Stored data:
==================================================

(* ===== verification/Slots.v ===== *)
(** * The connection slots: the accept loop of main() and the client threads

    The accept loop and up to one thread per slot run concurrently and share
    [clients[]].  The model is a labelled transition system [exec]: a label is
    the next atomic action of the accept loop or of one thread (a critical
    section under [clients_mutex] is one action, and so is every call between
    them), and [exec] is its effect, where the program allows it.  What a thread does
    in its command loop does not concern the slots and is no action here: that
    it may be blocked in there, and what else waits for what, is in Blocking.v,
    whose steps refine these.  The slot keeps
    the fields the two sides share; the rest of client_t belongs to the thread.

    The invariant: every open connection has exactly one holder, which is the one
    to close it; and a slot is initialised only when no thread uses it. *)

From S2P Require Import Prelude Endian Client.

(** ** State *)

Record slot := mk_slot {
  sl_connected : bool;
  sl_s : Z;
  sl_ip : Z;                 (* addr.sin_addr.s_addr *)
  sl_thread : nat;
  sl_has_thread : bool;
}.

(** Where the accept loop is, with its locals. *)
Inductive apc :=
  | Accepting
  | Rejecting (cs : Z)                                             (* closesocket(cs); continue *)
  | Reserved (i : nat) (cs ip old_s : Z) (join_old : option nat)   (* the lock was released *)
  | Joining (i : nat) (cs ip : Z) (join_old : option nat)          (* old_s is closed *)
  | Initializing (i : nat) (cs ip : Z)                             (* before initialize_client *)
  | Publishing (i : nat) (cs ip : Z)                               (* before clients[i].s = cs *)
  | Starting (i : nat)                                             (* before create_start_thread *)
  | Started (i t : nat)                                            (* before has_thread = 1 *)
  | Unwinding (i : nat)                                            (* no thread: finalize_client *)
  | UnwindClosing (i : nat) (sock : Z)
  | UnwindReleasing (i : nat)
  | Exited.

(** Where a client thread is: in its command loop (with the commands it serves,
    see Blocking.v), then in finalize_client with
    the socket it took, then before [connected = 0]. *)
Inductive tpc := Running | Closing (sock : Z) | Releasing | Done.

#[export] Instance tpc_eq_dec : EqDecision tpc.
Proof. solve_decision. Defined.

Record state := mk_state {
  slots : list slot;
  accept_pc : apc;
  threads : list (nat * tpc);     (* by thread id: the slot and the position *)
  sockets : gset Z;               (* the open connections *)
}.

Definition zero_slot : slot := mk_slot false 0 0 0 false.

(** [memset(clients, 0, sizeof(clients))] *)
Definition initial : state := mk_state (replicate 5 zero_slot) Accepting [] ∅.

(** ** Choosing a slot *)

Inductive pick := Reconnection (i : nat) | Free (i : nat) | NotInWhitelist | Full.

Definition pick_slot (whitelist_start whitelist_end ip : Z) (l : list slot) : pick :=
  match list_find (fun c => sl_connected c = true /\ sl_ip c = ip) l with
  | Some (i, _) => Reconnection i
  | None =>
      if negb (whitelist_start =? 0) &&
         ((BE32 ip <? whitelist_start) || (whitelist_end <? BE32 ip)) then NotInWhitelist
      else
        match list_find (fun c => sl_connected c = false) l with
        | Some (i, _) => Free i
        | None => Full
        end
  end.

(** ** Actions *)

Inductive label :=
  | LAccept (cs ip : Z)        (* accept() returns cs; the slot is picked and reserved *)
  | LAcceptError
  | LReject
  | LCloseOld
  | LJoin
  | LInit (ok : bool)          (* initialize_client *)
  | LPublish
  | LStart (ok : bool)         (* create_start_thread *)
  | LMark                      (* has_thread = 1 *)
  | LUnwind
  | LThread (t : nat).         (* the next action of thread t, from the end of its loop on *)

Definition set_slots l (σ : state) := mk_state l (accept_pc σ) (threads σ) (sockets σ).
Definition set_pc pc (σ : state) := mk_state (slots σ) pc (threads σ) (sockets σ).
Definition set_threads l (σ : state) := mk_state (slots σ) (accept_pc σ) l (sockets σ).
Definition set_sockets x (σ : state) := mk_state (slots σ) (accept_pc σ) (threads σ) x.
Definition upd_slot (i : nat) (f : slot -> slot) (σ : state) := set_slots (alter f i (slots σ)) σ.

Definition with_s x c := mk_slot (sl_connected c) x (sl_ip c) (sl_thread c) (sl_has_thread c).
Definition with_connected x c := mk_slot x (sl_s c) (sl_ip c) (sl_thread c) (sl_has_thread c).
Definition with_addr sock ip c := mk_slot (sl_connected c) sock ip (sl_thread c) (sl_has_thread c).
Definition with_thread t c := mk_slot (sl_connected c) (sl_s c) (sl_ip c) t (sl_has_thread c).
Definition with_has_thread x c := mk_slot (sl_connected c) (sl_s c) (sl_ip c) (sl_thread c) x.

(** [connected = 1; ... has_thread = 0], and [s = NO_SOCKET] on a reconnection *)
Definition reserve (reconnection : bool) c :=
  mk_slot true (if reconnection then NO_SOCKET else sl_s c) (sl_ip c) (sl_thread c) false.

(** [shutdown] and [closesocket] of a socket, if there is one. *)
Definition close_socket (sock : Z) (σ : state) : state :=
  if SOCKET_OK sock then set_sockets (sockets σ ∖ {[sock]}) σ else σ.

(** The initialised slot; without memory for the buffer only the first lines ran. *)
Definition initialized (ok : bool) : slot := mk_slot ok NO_SOCKET 0 0 false.

Section exec.
Variables whitelist_start whitelist_end : Z.

Definition take_slot (i : nat) (reconnection : bool) (cs ip : Z) (σ : state) : option state :=
  c ← slots σ !! i;
  let old_s := if reconnection then sl_s c else NO_SOCKET in
  let join_old := if sl_has_thread c then Some (sl_thread c) else None in
  Some (set_pc (Reserved i cs ip old_s join_old) (upd_slot i (reserve reconnection) σ)).

Definition exec_accept (cs ip : Z) (σ : state) : option state :=
  if decide (0 <= cs /\ cs ∉ sockets σ) then
    let σ' := set_sockets (sockets σ ∪ {[cs]}) σ in
    match pick_slot whitelist_start whitelist_end ip (slots σ) with
    | Reconnection i => take_slot i true cs ip σ'
    | Free i => take_slot i false cs ip σ'
    | NotInWhitelist | Full => Some (set_pc (Rejecting cs) σ')
    end
  else None.

(** The loop of thread [t] has ended, or what follows it: [Running] to [Closing]
    is the critical section of finalize_client. *)
Definition exec_thread (t : nat) (σ : state) : option state :=
  '(i, pc) ← threads σ !! t;
  let goto pc σ := set_threads (<[t := (i, pc)]> (threads σ)) σ in
  match pc with
  | Running => c ← slots σ !! i; Some (goto (Closing (sl_s c)) (upd_slot i (with_s NO_SOCKET) σ))
  | Closing sock => Some (goto Releasing (close_socket sock σ))
  | Releasing => Some (goto Done (upd_slot i (with_connected false) σ))
  | Done => None
  end.

Definition exec (l : label) (σ : state) : option state :=
  match l, accept_pc σ with
  | LAccept cs ip, Accepting => exec_accept cs ip σ
  | LAcceptError, Accepting => Some (set_pc Exited σ)
  | LReject, Rejecting cs => Some (set_pc Accepting (close_socket cs σ))
  | LCloseOld, Reserved i cs ip old_s join_old =>
      Some (set_pc (Joining i cs ip join_old) (close_socket old_s σ))
  | LJoin, Joining i cs ip None => Some (set_pc (Initializing i cs ip) σ)
  | LJoin, Joining i cs ip (Some t) =>
      match threads σ !! t with
      | Some (_, Done) => Some (set_pc (Initializing i cs ip) σ)
      | _ => None                                 (* join_thread blocks *)
      end
  | LInit true, Initializing i cs ip =>
      Some (set_pc (Publishing i cs ip) (upd_slot i (fun _ => initialized true) σ))
  | LInit false, Initializing i cs ip =>
      Some (set_pc (Rejecting cs) (upd_slot i (fun _ => initialized false) σ))
  | LPublish, Publishing i cs ip =>
      Some (set_pc (Starting i) (upd_slot i (with_addr cs ip) σ))
  | LStart true, Starting i =>
      let t := length (threads σ) in
      Some (set_pc (Started i t)
             (set_threads (threads σ ++ [(i, Running)]) (upd_slot i (with_thread t) σ)))
  | LStart false, Starting i => Some (set_pc (Unwinding i) σ)
  | LMark, Started i t => Some (set_pc Accepting (upd_slot i (with_has_thread true) σ))
  | LUnwind, Unwinding i =>
      c ← slots σ !! i;
      Some (set_pc (UnwindClosing i (sl_s c)) (upd_slot i (with_s NO_SOCKET) σ))
  | LUnwind, UnwindClosing i sock => Some (set_pc (UnwindReleasing i) (close_socket sock σ))
  | LUnwind, UnwindReleasing i => Some (set_pc Accepting (upd_slot i (with_connected false) σ))
  | LThread t, _ => exec_thread t σ
  | _, _ => None
  end.

Definition step (σ σ' : state) : Prop := exists l, exec l σ = Some σ'.
Definition reachable : state -> Prop := rtc step initial.

Fixpoint run (ls : list label) (σ : state) : option state :=
  match ls with
  | [] => Some σ
  | l :: ls => σ' ← exec l σ; run ls σ'
  end.
End exec.

(** ** Holders *)

(** The thread that a slot's user would have to wait for. *)
Definition owner (σ : state) (i : nat) : option nat :=
  let stored := c ← slots σ !! i; if sl_has_thread c then Some (sl_thread c) else None in
  match accept_pc σ with
  | Reserved i' _ _ _ j | Joining i' _ _ j => if decide (i = i') then j else stored
  | Started i' t => if decide (i = i') then Some t else stored
  | _ => stored
  end.

(** Who may close a socket. *)
Inductive holder := HSlot (i : nat) | HNew | HOld | HThread (t : nat).

#[export] Instance holder_eq_dec : EqDecision holder.
Proof. solve_decision. Defined.

(** The accept loop is between reserving the slot and initialising it. *)
Definition reserving (σ : state) (i : nat) : bool :=
  match accept_pc σ with
  | Reserved i' _ _ _ _ | Joining i' _ _ _ | Initializing i' _ _ => bool_decide (i = i')
  | _ => false
  end.

Definition sock_of (sock : Z) : option Z := if SOCKET_OK sock then Some sock else None.

Definition held (σ : state) (h : holder) : option Z :=
  match h with
  | HSlot i => c ← slots σ !! i;
               if sl_connected c && negb (reserving σ i) then sock_of (sl_s c) else None
  | HNew =>
      match accept_pc σ with
      | Rejecting cs | Reserved _ cs _ _ _ | Joining _ cs _ _ | Initializing _ cs _
      | Publishing _ cs _ => sock_of cs
      | _ => None
      end
  | HOld =>
      match accept_pc σ with
      | Reserved _ _ _ old_s _ => sock_of old_s
      | UnwindClosing _ sock => sock_of sock
      | _ => None
      end
  | HThread t => '(_, pc) ← threads σ !! t;
                 match pc with Closing sock => sock_of sock | _ => None end
  end.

==================================================

→ What the task requires: Send back the lines of the records word for word, from the very first through the line containing "closesocket(cs); continue *)".

→ Solution for this problem:
(* ===== verification/Slots.v ===== *)
(** * The connection slots: the accept loop of main() and the client threads

    The accept loop and up to one thread per slot run concurrently and share
    [clients[]].  The model is a labelled transition system [exec]: a label is
    the next atomic action of the accept loop or of one thread (a critical
    section under [clients_mutex] is one action, and so is every call between
    them), and [exec] is its effect, where the program allows it.  What a thread does
    in its command loop does not concern the slots and is no action here: that
    it may be blocked in there, and what else waits for what, is in Blocking.v,
    whose steps refine these.  The slot keeps
    the fields the two sides share; the rest of client_t belongs to the thread.

    The invariant: every open connection has exactly one holder, which is the one
    to close it; and a slot is initialised only when no thread uses it. *)

From S2P Require Import Prelude Endian Client.

(** ** State *)

Record slot := mk_slot {
  sl_connected : bool;
  sl_s : Z;
  sl_ip : Z;                 (* addr.sin_addr.s_addr *)
  sl_thread : nat;
  sl_has_thread : bool;
}.

(** Where the accept loop is, with its locals. *)
Inductive apc :=
  | Accepting
  | Rejecting (cs : Z)                                             (* closesocket(cs); continue *)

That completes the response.